• nolandediting

How do I self-publish?


There are a few ways to self-publish.


1. Self-publish by hiring only the freelancers you need and work directly with retailers and distributors.


2. Self-publish through a service company.

They charge an upfront fee, have no rights to your work, and you get 100% of the net sales. Their profit is made by charging authors for the services they provide. This can include editorial, design, marketing, and branding. They don’t care how many copies are sold.


3. Use a hybrid publisher.

Many hybrid publishers get a bad rap and get labeled a ‘vanity’ publisher. Do your research before choosing this publishing method. Most are set up similar to a self-publishing service. You pay for the book publication in exchange for the expertise of and help from the publisher—editing, marketing, cover design. It can cost you thousands. While you can get a larger percent of the royalties (have a lawyer look over the contract and help you understand the fees and percentages) than if you traditionally published, you’ll earn less than if you do it yourself.


My recommendation is option one - DIY.


You can keep 100% of the profits and creative control.

However, the upfront costs are high—$2,000 minimum—and you are responsible for all the marketing.


What should I pay for when I self-publish?

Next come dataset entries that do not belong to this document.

(** One turn of [rivals.forEach]: the rival is pushed first, then the
    player, from the rival's new position. *)
Definition visitRival (W : World) (now : Q) (r : EnemyCar.state) (g : state)
    : EnemyCar.state * state :=
  if V3.distanceTo_lt (Car.position (player g)) (EnemyCar.position r)
       (playerRadius g + rivalRadius r)
  then
    let r' := EnemyCar.handleCollisionSimple W (Car.position (player g)) r in
    let p' := Car.handleCollisionSimple W now (EnemyCar.position r') (player g) in
    (r', set_cameraShake 0.8 (set_player p' g))
  else (r, g).

Definition rivalsLoop (W : World) (now : Q) (rs : list EnemyCar.state) (g : state)
    : list EnemyCar.state * state :=
  fold_left (fun acc r =>
               let '(r', g') := visitRival W now r (snd acc) in
               (fst acc ++ [r'], g'))
            rs ([], g).

Definition rivalsPass (W : World) (now : Q) (g : state) : state :=
  let '(rs, g') := rivalsLoop W now (rivals g) g in
  set_rivals rs g'.

Definition visitPillar (W : World) (g : state) (pillar : Track.Pillar) : state :=
  let playerPos := Car.position (player g) in
  if V3.distanceTo_lt playerPos (Track.pillarPosition pillar)
       (pillarRadiusOf pillar + playerRadius g)
  then
    let g := set_player (Car.set_speed (Car.speed (player g) * -0.5) (player g)) g in
    let g := set_cameraShake 0.8 g in
    let dir := v3_normalize W (V3.sub playerPos (Track.pillarPosition pillar)) in
    set_player (Car.set_position (V3.addScaledVector playerPos dir 1) (player g)) g
  else g.

Definition pillarsPass (W : World) (g : state) : state :=
  fold_left (visitPillar W) (colliders g) g.

Definition respawnPlayer (g : state) : state :=
  let p := Car.set_position (mkVec3 0 5 0) (player g) in
  let p := Car.set_speed 0 p in
  let p := Car.set_meshRotZ 0 (Car.set_meshRotY 0 p) in
  set_cameraShake 1 (set_player p g).

(** [updateCollisions(dt)]. *)
Definition updateCollisions (W : World) (now : Q) (g : state) : state :=
  if negb (is_playing (gameState g)) then g
  else
    let g := destructiblesPass W g in
    let g := rivalsPass W now g in
    let g := pillarsPass W g in
    if JS.ltb (vy (Car.position (player g))) (-40) then respawnPlayer g else g.
(** *** The collision pass as [init] wires it

    [init] registers a listener for [collision] on every rival and on
    the player, and they run inside [emit].  The rival's raises
    [cameraShake] to at least 0.6.  The player's raises it to at least
    0.8 and then calls [audioManager.playSound], a method that
    [AudioManager] does not have: the [TypeError] leaves the listener,
    [emit], the player's collision handlers, the [forEach] and
    [updateCollisions].  A player inside its 100 ms debounce emits
    nothing. *)

Module Wired.

(** Whether the player's car resolves a collision at time [now], or
    ignores it as too close to the last one. *)
Definition playerResolves (now : Q) (g : state) : bool :=
  negb (JS.ltb (now - Car.lastCollisionTime (player g)) 100).

(** The overlap test of the rivals' loop. *)
Definition touches (r : EnemyCar.state) (g : state) : bool :=
  V3.distanceTo_lt (Car.position (player g)) (EnemyCar.position r)
    (playerRadius g + rivalRadius r).

(** One turn of [rivals.forEach], and whether it was left by the
    [TypeError]; the assignment [cameraShake = 0.8] that ends the turn
    is then not reached. *)
Definition visitRival (W : World) (now : Q) (r : EnemyCar.state) (g : state)
    : EnemyCar.state * state * bool :=
  let '(r', g') := visitRival W now r g in
  if touches r g && playerResolves now g
  then (r', set_cameraShake (Qmax (Qmax (cameraShake g) 0.6) 0.8) g', true)
  else (r', g', false).

(** [rivals.forEach]: the rivals in order, up to the first turn that
    throws. *)
Fixpoint rivalsLoop (W : World) (now : Q) (rs : list EnemyCar.state) (g : state)
    : list EnemyCar.state * state * bool :=
  match rs with
  | [] => ([], g, false)
  | r :: rest =>
      let '(r', g', thrown) := visitRival W now r g in
      if thrown then (r' :: rest, g', true)
      else
        let '(rest', g'', thrown') := rivalsLoop W now rest g' in
        (r' :: rest', g'', thrown')
  end.

Definition rivalsPass (W : World) (now : Q) (g : state) : state * bool :=
  let '(rs, g', thrown) := rivalsLoop W now (rivals g) g in
  (set_rivals rs g', thrown).

(** [updateCollisions(dt)].  The flag tells whether the call was left
    by the [TypeError], in which case the buildings and the void are
    not looked at. *)
Definition updateCollisions (W : World) (now : Q) (g : state) : state * bool :=
  if negb (is_playing (gameState g)) then (g, false)
  else
    let g := destructiblesPass W g in
    let '(g, thrown) := rivalsPass W now g in
    if thrown then (g, true)
    else
      let g := pillarsPass W g in
      (if JS.ltb (vy (Car.position (player g))) (-40) then respawnPlayer g else g, false).

End Wired.

(** *** Input *)

(** [this.input]: [keys[k]] is [undefined] until key [k] is seen. *)
Record Input := mkInput {
  keys : gmap string bool;
  touchLeft : bool;
  touchRight : bool;
  touchNitro : bool;
  gyroLane : Q
}.

Definition initialInput : Input :=
  {| keys := ∅; touchLeft := false; touchRight := false; touchNitro := false;
     gyroLane := 1 |}.

(** The truth value of [this.input.keys.k]. *)
Definition held (i : Input) (k : string) : bool :=
  match keys i !! k with Some b => b | None => false end.

Definition set_keys (v : gmap string bool) (i : Input) : Input :=
  {| keys := v; touchLeft := touchLeft i; touchRight := touchRight i;
     touchNitro := touchNitro i; gyroLane := gyroLane i |}.

Definition set_gyroLane (v : Q) (i : Input) : Input :=
  {| keys := keys i; touchLeft := touchLeft i; touchRight := touchRight i;
     touchNitro := touchNitro i; gyroLane := v |}.

Definition togglePause (s : GameState) : GameState :=
  match s with
  | PLAYING => PAUSED
  | PAUSED => PLAYING
  | _ => s
  end.

(** [handleKeyDown(e)] and [handleKeyUp(e)]; [key] is
    [e.key.toLowerCase()]. *)
Definition handleKeyDown (key : string) (i : Input) (s : GameState) : Input * GameState :=
  let i := set_keys (<[key := true]> (keys i)) i in
  let s := if String.eqb key "p" then togglePause s else s in
  let s := if String.eqb key "escape" && is_playing s then togglePause s else s in
  (i, s).

Definition handleKeyUp (key : string) (i : Input) : Input :=
  set_keys (<[key := false]> (keys i)) i.

(** The touch zones [createTouchControls] listens on; [down] is
    [touchstart], otherwise [touchend]. *)
Inductive Zone := ZoneLeft | ZoneRight | ZoneNitro.

Definition touch (z : Zone) (down : bool) (i : Input) : Input :=
  match z with
  | ZoneLeft => {| keys := keys i; touchLeft := down; touchRight := touchRight i;
                   touchNitro := touchNitro i; gyroLane := gyroLane i |}
  | ZoneRight => {| keys := keys i; touchLeft := touchLeft i; touchRight := down;
                    touchNitro := touchNitro i; gyroLane := gyroLane i |}
  | ZoneNitro => {| keys := keys i; touchLeft := touchLeft i; touchRight := touchRight i;
                    touchNitro := down; gyroLane := gyroLane i |}
  end.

Most beta readers are free. Although there are some beta reading services that will charge you.

Using professional freelancers, editors, proofreaders, and cover designers—isn’t cheap.


Where can I find beta readers?


You can pay for a service (run a search online), but I have found talking to other authors on social media and getting recommendations for beta readers in your genre can be very helpful. Try asking a few to read your manuscript and give you feedback.


The best way is to get valuable feedback is to create a document with specific questions and an open-ended ‘any other comments’ section.


Editors can also be beta readers, usually this is called a manuscript review or manuscript evaluation. Expect to pay them for their time and feedback. You should get a few pages detailing what is working and what isn’t, if there are plot holes, and comments on the point of view, pacing, style, tone, and a suggestion on what level of editing you should begin with.


How much does editing cost?


The cost for professional editing varies, but a good place to start is the EFA average rates.


Developmental and line editing will be more expensive than copyediting and proofreading. You may not need all four rounds. The more editing you do on your own may eliminate one or two of these edits.


Each round is usually priced separately, but some editors will offer a package with two or three rounds for a flat rate. For one round, expect to pay $1,400 or more for a good professional editor. If your novel needs all four rounds, that could end up costing you $6,000 or more.


Yes, you read that right.


According to a Masterclass article in August 2021, “based on a 60,000-word manuscript[,] you’ll be spending $1,400 for developmental editing. Copy editing (fixing mechanical issues like grammar and sentence structure) will cost approximately $1,000. A proofreader often does a final pass for typos, and their fee is in the ballpark of $600.”


This estimation for proofreading seems a quite low; see the EFA rates page above.


Where can I find cover designers?


1. Social media.

Asking other authors with book covers you like is a great place to start.

2. Ask your editor/proofreader.

Editors and proofreaders have contacts throughout the publishing industry. They can recommend cover designers for your novel.

3. Fiver, Upwork, and Reedsy

All have cover designers on their sites. However, unless you can see their work, you really don’t know the quality you will get, which is why I recommend options one or two.



How do I market my novel?


With the DIY choice, marketing is solely on your shoulders.


1. Social media

Social media is going to be your best bet to start with a wide audience, so you will need to get people to follow you on social media and keep them interacting with you.


2. Local marketing

If there is a newspaper near you that reviews books, contact them and see how you can get a review printed in their paper. You may need to send them an advance copy or author copy.

Nearby bookstores may want to promote and carry books by local authors. The ones you sell to them can be ones you had printed on demand or from your offset print run. If you use a distributor, you will need to convince the bookstores to order a few copies from them. (I’ll explain these terms in a moment)


Where do I self-publish my novel?


Amazon KDP, Ingram, BookBaby, etc. are all book printers and distributors of e-books and print books.


Their distribution services are less expensive if you only want an e-book. But ifyou want printed copies, you will need to choose between printing on demand (POD) or a traditional print run of 1,000 books.


1. E-books only

This option is the easiest and probably the most lucrative for you. You will have 100% control over content, make changes easily, and get a good chunk of the profits.


2. Print on Demand (POD)

This option is the least lucrative and involves working with a printer/distributor. You can use Amazon KDP, Barns and Noble, Ingram or others for POD easily. You only pay for the books you or customers order, however the cost of printing the book is higher per book than an offset printing.


3. Traditional offset print

This usually requires a 1,000 book minimum and costs around $2,000 up front. The cost per book is lower, but realistically, if you are a new author, you may only sell 10 books, possibly up to 500 is you are awesome and have superb marketing skills.